If you suspect a student has MRSA, first culture the lesion and then begin treatment on center. If the student presents with what is suspected to be a systemic infection, s/he should be sent to an emergency department. The student's roommates and close contacts should be evaluated for exposure. An SIR should be completed.
All medical staff should be able to identify these lesions. Students should be made aware of the importance of coming to the wellness center if they notice a skin lesion that does not heal.
Students should be reminded to practice good hygiene at all times, but especially if a MRSA outbreak is suspected on center. Remind students to:
- Not share washcloths, towels, or clothing
- Wash their hands regularly
- Wash their hands before they leave the recreation center and shower as soon as possible
- Keep any open sores covered with a dressing
In addition, students should be reminded to always take the full course of antibiotics as prescribed.
Basic precautions should be taken in the wellness center as well. If you think that a student may have MRSA skin infection, you should wear gloves during assessment and treatment.. All surfaces that could be contaminated should be wiped down with a commercial cleaner or a 1:100 bleach solution.

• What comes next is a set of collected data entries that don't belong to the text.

(** The vnode to open and whether it has just been created, or the error. *)
Definition open_target (root base : Z) (path : list Z) (flags_ : Z) (v : vfs) : option ((Z + Z) * bool * vfs) :=
  match vfs_resolve v root base path (negb (Z.land flags_ O_NOFOLLOW =? 0)) with
  | None => None
  | Some found =>
      match (match found with
             | inr n => if Z.land flags_ (Z.lor O_CREAT O_EXCL) =? Z.lor O_CREAT O_EXCL
                        then inl (- E_EXIST) else inr n
             | e => e
             end) with
      | inl error =>
          if (error =? - E_NOENT) && negb (Z.land flags_ O_CREAT =? 0)
          then match open_create root base path v with
               | None => None
               | Some (r, v) => Some (r, true, v)
               end
          else Some (inl error, false, v)
      | inr n => Some (inr n, false, v)
      end
  end.

(** The checks on the vnode; 0 when it can be opened. *)
Definition open_error (n flags_ : Z) (v : vfs) : Z :=
  let access := negb (Z.land flags_ O_ACCMODE =? 0) in
  if negb (Z.land flags_ O_DIRECTORY =? 0) && negb (type (vn v n) =? DT_DIR) then - E_NOTDIR
  else if access && (type (vn v n) =? DT_DIR) then - E_ISDIR
  else if access && (type (vn v n) =? DT_REG) && readonly (mnt v (vmount (vn v n))) then - E_ROFS
  else 0.

Definition truncate (n : Z) (v : vfs) : vfs :=
  let v := set_kern (free_blocks (blocks (vn v n)) (kern v)) v in
  update_vnode (λ x, with_size 0 (with_blocks (repeat 0 (Z.to_nat TMP_FILE_PAGES)) x)) n v.

(** From the vnode to the open file: the error, and the open file if there is none. *)
Definition open_node (n : Z) (created : bool) (flags_ : Z) (v : vfs) : Z * Z * vfs :=
  let rollback (error : Z) (v : vfs) := (error, 0, if created then remove_node n v else v) in
  let error := open_error n flags_ v in
  if negb (error =? 0) then rollback error v
  else
    let '(f, v) := file_new (if type (vn v n) =? DT_CHR then device_ops else regular_ops) flags_ v in
    if f =? 0 then rollback (- E_NOMEM) v
    else
      let v := update_file (with_node n) f v in
      (0, f, if negb (Z.land flags_ O_TRUNC =? 0) then truncate n v else v).

(** The error, and the open file if there is none. *)
Definition vfs_openat (root base : Z) (path : list Z) (flags_ : Z) (v : vfs) : option (Z * Z * vfs) :=
  if negb (Z.land flags_ (UINT32_MAX - open_allowed) =? 0) || (Z.land flags_ O_ACCMODE =? 3)
     || (negb (Z.land flags_ O_TRUNC =? 0) && (Z.land flags_ O_ACCMODE =? 0))
  then Some (- E_INVAL, 0, v)
  else
    let '(irq, s) := irq_save (kern v) in
    let v := set_kern s v in
    match open_target root base path flags_ v with
    | None => None
    | Some (inl error, _, v) => Some (error, 0, set_kern (irq_restore irq (kern v)) v)
    | Some (inr n, created, v) =>
        let '(error, f, v) := open_node n created flags_ v in
        Some (error, f, set_kern (irq_restore irq (kern v)) v)
    end.

Definition vfs_open (path : list Z) (v : vfs) : option (Z * vfs) :=
  match vfs_openat (vfs_root v) (vfs_root v) path O_RDONLY v with
  | None => None
  | Some (_, f, v) => Some (f, v)
  end.

(** ** Operations on open files; [f] is 0 for NULL. *)

Definition file_size (f : Z) (v : vfs) : Z :=
  if negb (f =? 0) && negb (node (fl v f) =? 0) then size (vn v (node (fl v f))) else 0.
(* ===== verification/VfsBuild.v ===== *)
(** [vfs_init]: the archive is read within its bounds, the namespace that comes out of
    it is well formed, and a failure leaves nothing behind. *)
From S2P Require Import Prelude Machine Runtime PageAlloc HeapSpec Ownership Outcome Vfs VfsInit VfsTree VfsInv.
From Stdlib Require String.
Import String.StringSyntax.

(** * Reading the archive *)

Lemma cpio_align_spec x : 0 <= x < 2 ^ 63 → x <= cpio_align x <= x + 3.
Proof.
  intros Hx. unfold cpio_align. rewrite u64_small by (unfold in_u64; lia).
  change (not64 3) with (not64 (2 ^ 2 - 1)).
  rewrite (land_not_low (x + 3) 2); [|lia|unfold in_u64; lia]. change (2 ^ 2) with 4. div_lia.
Qed.

Lemma hex_digit_range c d : hex_digit c = Some d → 0 <= d < 16.
Proof.
  unfold hex_digit. rewrite !Z.geb_leb.
  destruct (Z.leb_spec 48 c), (Z.leb_spec c 57), (Z.leb_spec 97 c), (Z.leb_spec c 102),
    (Z.leb_spec 65 c), (Z.leb_spec c 70); cbn; intros [= <-]; lia.
Qed.

Section Reading.
Context (archive asize : Z) (v : vfs).

Lemma abyte_wp off : 0 <= off < asize → wp (abyte archive asize off v) (λ _, True).
Proof. intros Ho. unfold abyte. destruct (Z.leb_spec 0 off), (Z.ltb_spec off asize); cbn; (done || lia). Qed.
(* ===== verification/VfsFiles.v ===== *)
(** The content of files: what [regular_pread] delivers and what [regular_write]
    changes, in terms of the bytes of a file. *)
From S2P Require Import Prelude Machine Runtime PageAlloc HeapSpec Ownership Outcome Vfs VfsInit VfsTree VfsInv.

(** The byte [i] of a file. *)
Definition file_byte (m : memory) (n : vnode) (i : Z) : Z :=
  if decide (data n = 0) then
    match blocks n !! Z.to_nat (i / PAGE_SIZE) with
    | Some page => if decide (page = 0) then 0 else load8 m (phys_to_virt page + i mod PAGE_SIZE)
    | None => 0
    end
  else load8 m (data n + i).

(** Where the bytes of a file are. *)
Definition holds_file (n : vnode) (a : Z) : Prop :=
  (data n ≠ 0 ∧ data n <= a < data n + size n) ∨ ∃ p, p ∈ node_pages n ∧ in_page p a.

Lemma node_pages_elem n p : p ∈ node_pages n ↔ p ≠ 0 ∧ p ∈ blocks n.
Proof. unfold node_pages. by rewrite list_elem_of_filter. Qed.

Lemma file_byte_frame m m' n i :
  same_on (holds_file n) m m' → (data n ≠ 0 → 0 <= i < size n) → file_byte m' n i = file_byte m n i.
Proof.
  intros Hm Hi. unfold file_byte. case_decide as Hd.
  - destruct (blocks n !! _) as [p|] eqn:E; [|done]. case_decide as Hp; [done|]. apply Hm. right. exists p.
    split; [apply node_pages_elem; split; [done|by eapply list_elem_of_lookup_2]|]. unfold in_page. div_lia.
  - apply Hm. left. split; [done|]. lia.
Qed.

Although this strain of Staphyloccus is resistant to many antibiotics, often a higher dosage and longer duration are effective. Physicians should avoid beta-lactam antibiotics. Antibiotics such as doxycycline and trimethoprim-sulfamethoxazole may work. When an infection does not respond to a normal course of antibiotics, it warrants treatment beyond the scope of Job Corps and should be referred for emergency care. A severe MRSA infection is usually treated with intravenous vancomycin. In the case of a serious MRSA infection, an infectious disease specialist is often consulted and additional therapy is determined based on results of a culture and susceptibility testing.
Sources:
Chambers, HF. The changing epidemiology of Staphyloccus aureus? Emerging Infectious Diseases. 2001;7.
Department of Health and Human Services, Center for Disease Control and Prevention. Healthcare-Associated Methicillin Resistant Staphyloccus aureus (HA_MRSA).
Department of Health and Human Services, Center for Disease Control and Prevention. Methicillin Resistant Staphylococcus aureus (MRSA) Information for clinicians.
New York State Department of Health. Methicillin Resistant Staphylococcus Aureus (MRSA).
The University of Edinburgh, College of Medicine and Veterinary Medicine. MRSA.